The root cause lies in deletions or mutations in the mitochondrial DNA. Unlike the DNA in the cell’s nucleus, mitochondrial DNA is inherited only from the mother and exists in multiple copies within each mitochondrion. In Pearson syndrome, large-scale deletions in this mitochondrial DNA disrupt the production of proteins essential for the mitochondria’s energy-generating machinery. Because mitochondria are responsible for producing most of the cell’s energy through a process called oxidative phosphorylation, any disruption in this process leads to widespread cellular energy deficiency.
This energy deficiency particularly impacts the bone marrow, where blood cells are produced, and the pancreas, which produces digestive enzymes and insulin. As a result, individuals with Pearson syndrome often experience severe anemia due to bone marrow failure and problems with digestion and blood sugar regulation due to pancreatic dysfunction.
The mitochondrial DNA deletions in Pearson syndrome usually occur spontaneously rather than being inherited from a parent. These deletions can vary in size and location but typically remove critical genes needed for mitochondrial function. Because mitochondria are present in nearly every cell, the effects of these deletions can be widespread, affecting multiple organ systems.
In addition to the direct loss of mitochondrial DNA segments, the defective mitochondria can cause increased production of harmful molecules called reactive oxygen species (ROS). These molecules can damage cellular components further, worsening the dysfunction. The body’s mechanisms to maintain mitochondrial quality and remove damaged mitochondria may become overwhelmed, leading to accumulation of dysfunctional mitochondria and further energy deficits.
Pearson syndrome is classified as a mitochondrial disease, a group of disorders caused by mitochondrial dysfunction. These diseases often affect multiple organs and systems because mitochondria are essential for energy production in all cells. The severity and range of symptoms depend on the extent of mitochondrial DNA damage and which tissues are most affected.

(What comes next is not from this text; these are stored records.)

Lemma matchesCommandLine_inv (k : string) t :
  matchesCommandLine k t = true <->
  exists opts, execution t = ShellExec (ShellCommandLine k opts).
Proof.
  unfold matchesCommandLine. split.
  - destruct (execution t) as [| [cl o | c a o] | |]; try done.
    intros H%bool_decide_eq_true. simpl in H. injection H as ->. by eexists.
  - intros [opts ->]. by apply bool_decide_eq_true.
Qed.

(** One ended task matches at most one command line. *)
Lemma matchesCommandLine_functional (k1 k2 : string) t :
  matchesCommandLine k1 t = true -> matchesCommandLine k2 t = true -> k1 = k2.
Proof.
  intros [o1 H1]%matchesCommandLine_inv [o2 H2]%matchesCommandLine_inv.
  congruence.
Qed.

Lemma NoDup_fmap_eq {A B} (f : A -> B) (xs : list A) (x y : A) :
  NoDup (f <$> xs) -> x ∈ xs -> y ∈ xs -> f x = f y -> x = y.
Proof.
  induction xs as [|a xs IH]; intros Hnd Hx Hy Hf; [by apply elem_of_nil in Hx |].
  rewrite fmap_cons in Hnd. apply NoDup_cons in Hnd as [Ha Hnd].
  apply elem_of_cons in Hx as [-> | Hx]; apply elem_of_cons in Hy as [-> | Hy].
  - done.
  - exfalso. apply Ha. rewrite Hf. by apply list_elem_of_fmap_2.
  - exfalso. apply Ha. rewrite <- Hf. by apply list_elem_of_fmap_2.
  - by apply IH.
Qed.

Lemma filter_all {A} (P : A -> Prop) `{!forall x, Decision (P x)} (xs : list A) :
  (forall x, x ∈ xs -> P x) -> filter P xs = xs.
Proof.
  induction xs as [|a xs IH]; intros HP; [done |].
  rewrite filter_cons_True by (apply HP; left).
  f_equal. apply IH. intros x Hx. apply HP. by right.
Qed.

In summary, Pearson syndrome arises from large deletions in mitochondrial DNA that impair the mitochondria’s ability to generate energy. This energy failure primarily disrupts the function of the bone marrow and pancreas, leading to the characteristic symptoms of the syndrome. The mitochondrial DNA deletions usually occur spontaneously and cause widespread cellular energy deficits, which underlie the multisystem nature of the disease.